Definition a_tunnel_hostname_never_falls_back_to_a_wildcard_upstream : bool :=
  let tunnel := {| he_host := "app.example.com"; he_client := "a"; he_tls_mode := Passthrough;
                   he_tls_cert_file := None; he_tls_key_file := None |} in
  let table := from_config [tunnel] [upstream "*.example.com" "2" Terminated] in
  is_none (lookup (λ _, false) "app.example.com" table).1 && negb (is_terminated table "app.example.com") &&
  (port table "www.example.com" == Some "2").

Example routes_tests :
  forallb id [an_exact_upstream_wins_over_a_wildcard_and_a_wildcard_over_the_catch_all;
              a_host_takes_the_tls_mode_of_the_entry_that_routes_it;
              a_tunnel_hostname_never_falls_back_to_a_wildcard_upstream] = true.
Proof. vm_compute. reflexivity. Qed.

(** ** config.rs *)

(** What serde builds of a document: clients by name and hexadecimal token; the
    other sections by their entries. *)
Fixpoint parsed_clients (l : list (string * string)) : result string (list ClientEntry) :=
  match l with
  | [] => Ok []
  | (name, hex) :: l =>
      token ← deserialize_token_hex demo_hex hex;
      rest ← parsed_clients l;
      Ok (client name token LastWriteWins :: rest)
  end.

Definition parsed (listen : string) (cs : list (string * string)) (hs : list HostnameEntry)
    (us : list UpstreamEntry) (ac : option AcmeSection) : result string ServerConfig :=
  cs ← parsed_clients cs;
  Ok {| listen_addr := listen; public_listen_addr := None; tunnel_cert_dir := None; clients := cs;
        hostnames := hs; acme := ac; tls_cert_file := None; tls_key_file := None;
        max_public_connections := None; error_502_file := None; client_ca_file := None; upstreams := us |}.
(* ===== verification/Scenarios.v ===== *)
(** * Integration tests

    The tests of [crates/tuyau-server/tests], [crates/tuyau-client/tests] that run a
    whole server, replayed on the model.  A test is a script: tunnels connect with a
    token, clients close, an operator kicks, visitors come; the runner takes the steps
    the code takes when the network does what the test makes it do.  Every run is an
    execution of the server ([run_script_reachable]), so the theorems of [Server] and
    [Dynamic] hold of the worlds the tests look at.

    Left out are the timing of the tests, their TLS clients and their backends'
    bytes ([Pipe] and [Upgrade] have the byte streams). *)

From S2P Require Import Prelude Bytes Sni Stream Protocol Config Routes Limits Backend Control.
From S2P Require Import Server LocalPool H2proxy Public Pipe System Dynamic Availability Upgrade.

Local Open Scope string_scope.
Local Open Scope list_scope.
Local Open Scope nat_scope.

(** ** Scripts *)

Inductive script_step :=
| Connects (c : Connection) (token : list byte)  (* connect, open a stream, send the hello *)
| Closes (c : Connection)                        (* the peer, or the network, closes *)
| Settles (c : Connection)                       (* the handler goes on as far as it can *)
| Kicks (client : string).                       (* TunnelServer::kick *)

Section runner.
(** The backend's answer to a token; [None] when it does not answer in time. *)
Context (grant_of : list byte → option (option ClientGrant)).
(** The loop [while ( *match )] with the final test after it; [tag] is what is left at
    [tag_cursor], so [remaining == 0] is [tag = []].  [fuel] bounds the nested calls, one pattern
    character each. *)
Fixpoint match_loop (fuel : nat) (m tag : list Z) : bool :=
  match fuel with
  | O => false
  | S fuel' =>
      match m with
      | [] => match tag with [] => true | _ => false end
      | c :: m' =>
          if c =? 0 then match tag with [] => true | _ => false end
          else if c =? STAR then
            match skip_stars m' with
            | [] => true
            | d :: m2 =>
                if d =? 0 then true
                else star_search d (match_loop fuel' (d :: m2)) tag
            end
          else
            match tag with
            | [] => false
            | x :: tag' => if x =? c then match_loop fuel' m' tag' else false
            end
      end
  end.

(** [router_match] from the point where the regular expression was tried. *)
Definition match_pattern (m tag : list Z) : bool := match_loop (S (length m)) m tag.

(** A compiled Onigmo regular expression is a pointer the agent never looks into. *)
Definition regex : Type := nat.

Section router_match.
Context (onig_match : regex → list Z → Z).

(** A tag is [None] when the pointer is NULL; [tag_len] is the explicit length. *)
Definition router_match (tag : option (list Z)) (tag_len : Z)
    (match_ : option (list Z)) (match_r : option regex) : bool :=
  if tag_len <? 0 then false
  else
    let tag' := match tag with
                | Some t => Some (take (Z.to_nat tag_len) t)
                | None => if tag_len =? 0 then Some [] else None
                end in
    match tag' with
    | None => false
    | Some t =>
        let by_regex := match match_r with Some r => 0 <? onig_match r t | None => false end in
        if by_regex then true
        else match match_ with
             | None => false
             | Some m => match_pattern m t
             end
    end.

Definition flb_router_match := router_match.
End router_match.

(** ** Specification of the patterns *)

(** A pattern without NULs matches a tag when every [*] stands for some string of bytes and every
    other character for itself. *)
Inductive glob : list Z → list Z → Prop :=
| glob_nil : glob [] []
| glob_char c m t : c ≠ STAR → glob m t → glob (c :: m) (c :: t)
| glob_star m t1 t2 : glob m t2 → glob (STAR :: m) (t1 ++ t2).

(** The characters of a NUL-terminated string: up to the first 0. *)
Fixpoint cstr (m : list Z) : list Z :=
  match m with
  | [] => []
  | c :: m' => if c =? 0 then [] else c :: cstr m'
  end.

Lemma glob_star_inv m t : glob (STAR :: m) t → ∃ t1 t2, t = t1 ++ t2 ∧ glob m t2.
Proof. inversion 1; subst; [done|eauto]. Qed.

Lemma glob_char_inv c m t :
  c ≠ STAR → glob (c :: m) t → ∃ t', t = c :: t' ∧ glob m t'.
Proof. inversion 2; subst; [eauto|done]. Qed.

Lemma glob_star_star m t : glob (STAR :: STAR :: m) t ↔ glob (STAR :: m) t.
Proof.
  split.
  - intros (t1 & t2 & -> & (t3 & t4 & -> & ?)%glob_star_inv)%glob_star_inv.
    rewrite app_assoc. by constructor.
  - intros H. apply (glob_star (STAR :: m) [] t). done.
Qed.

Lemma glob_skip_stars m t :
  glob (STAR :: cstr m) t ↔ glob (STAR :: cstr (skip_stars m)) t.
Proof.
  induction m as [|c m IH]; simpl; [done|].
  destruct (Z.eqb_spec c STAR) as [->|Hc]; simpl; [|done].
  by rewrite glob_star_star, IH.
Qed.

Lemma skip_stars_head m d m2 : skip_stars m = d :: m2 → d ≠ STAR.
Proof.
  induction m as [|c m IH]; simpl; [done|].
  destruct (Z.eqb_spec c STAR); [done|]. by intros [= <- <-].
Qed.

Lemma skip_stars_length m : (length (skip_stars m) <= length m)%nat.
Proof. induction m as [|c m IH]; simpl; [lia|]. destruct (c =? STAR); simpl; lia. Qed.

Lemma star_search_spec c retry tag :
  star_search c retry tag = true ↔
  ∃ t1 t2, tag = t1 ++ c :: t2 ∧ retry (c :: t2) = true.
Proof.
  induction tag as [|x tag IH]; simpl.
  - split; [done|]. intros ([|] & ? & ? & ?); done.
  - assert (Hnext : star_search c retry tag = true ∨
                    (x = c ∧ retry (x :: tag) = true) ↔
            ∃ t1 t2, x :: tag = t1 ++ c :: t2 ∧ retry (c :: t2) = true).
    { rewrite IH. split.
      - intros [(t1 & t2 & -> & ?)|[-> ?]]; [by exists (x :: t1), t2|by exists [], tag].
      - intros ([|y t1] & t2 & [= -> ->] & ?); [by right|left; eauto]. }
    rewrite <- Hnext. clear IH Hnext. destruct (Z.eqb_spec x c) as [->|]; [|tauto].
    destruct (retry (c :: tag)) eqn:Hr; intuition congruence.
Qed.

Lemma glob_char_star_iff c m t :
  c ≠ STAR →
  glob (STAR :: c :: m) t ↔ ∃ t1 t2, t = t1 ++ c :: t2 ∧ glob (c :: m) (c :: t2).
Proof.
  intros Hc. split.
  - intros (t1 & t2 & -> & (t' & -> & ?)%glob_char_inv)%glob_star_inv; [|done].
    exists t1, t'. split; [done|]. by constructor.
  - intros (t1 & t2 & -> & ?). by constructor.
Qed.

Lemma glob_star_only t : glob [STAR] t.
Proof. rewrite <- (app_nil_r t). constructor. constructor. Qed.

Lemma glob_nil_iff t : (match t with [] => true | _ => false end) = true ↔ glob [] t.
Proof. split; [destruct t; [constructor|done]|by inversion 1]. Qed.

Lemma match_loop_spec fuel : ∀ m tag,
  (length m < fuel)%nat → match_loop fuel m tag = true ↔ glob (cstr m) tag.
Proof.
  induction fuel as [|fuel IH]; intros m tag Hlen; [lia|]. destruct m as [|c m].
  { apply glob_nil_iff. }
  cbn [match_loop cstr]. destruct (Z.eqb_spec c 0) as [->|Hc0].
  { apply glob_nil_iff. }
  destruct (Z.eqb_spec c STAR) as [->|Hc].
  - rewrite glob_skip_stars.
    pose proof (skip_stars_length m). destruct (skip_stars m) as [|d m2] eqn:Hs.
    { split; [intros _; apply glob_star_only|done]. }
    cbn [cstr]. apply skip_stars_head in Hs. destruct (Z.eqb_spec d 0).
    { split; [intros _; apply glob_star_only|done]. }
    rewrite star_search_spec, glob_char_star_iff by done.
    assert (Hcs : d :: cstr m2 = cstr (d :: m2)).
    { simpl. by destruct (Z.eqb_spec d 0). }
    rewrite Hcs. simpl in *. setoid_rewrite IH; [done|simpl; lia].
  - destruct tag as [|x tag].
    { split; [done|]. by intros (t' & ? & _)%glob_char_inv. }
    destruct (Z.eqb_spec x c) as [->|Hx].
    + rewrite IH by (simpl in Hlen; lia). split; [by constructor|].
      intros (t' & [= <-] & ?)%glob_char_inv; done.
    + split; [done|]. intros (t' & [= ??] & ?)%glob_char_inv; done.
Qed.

★ ★ ★ ★ ★

● DIRECTIONS FOR THIS TASK:
In the records above, find each line with the word "option" and copy it out.

● SOLUTION TO THIS PROBLEM:
    (us : list UpstreamEntry) (ac : option AcmeSection) : result string ServerConfig :=
Context (grant_of : list byte → option (option ClientGrant)).
Definition router_match (tag : option (list Z)) (tag_len : Z)
    (match_ : option (list Z)) (match_r : option regex) : bool :=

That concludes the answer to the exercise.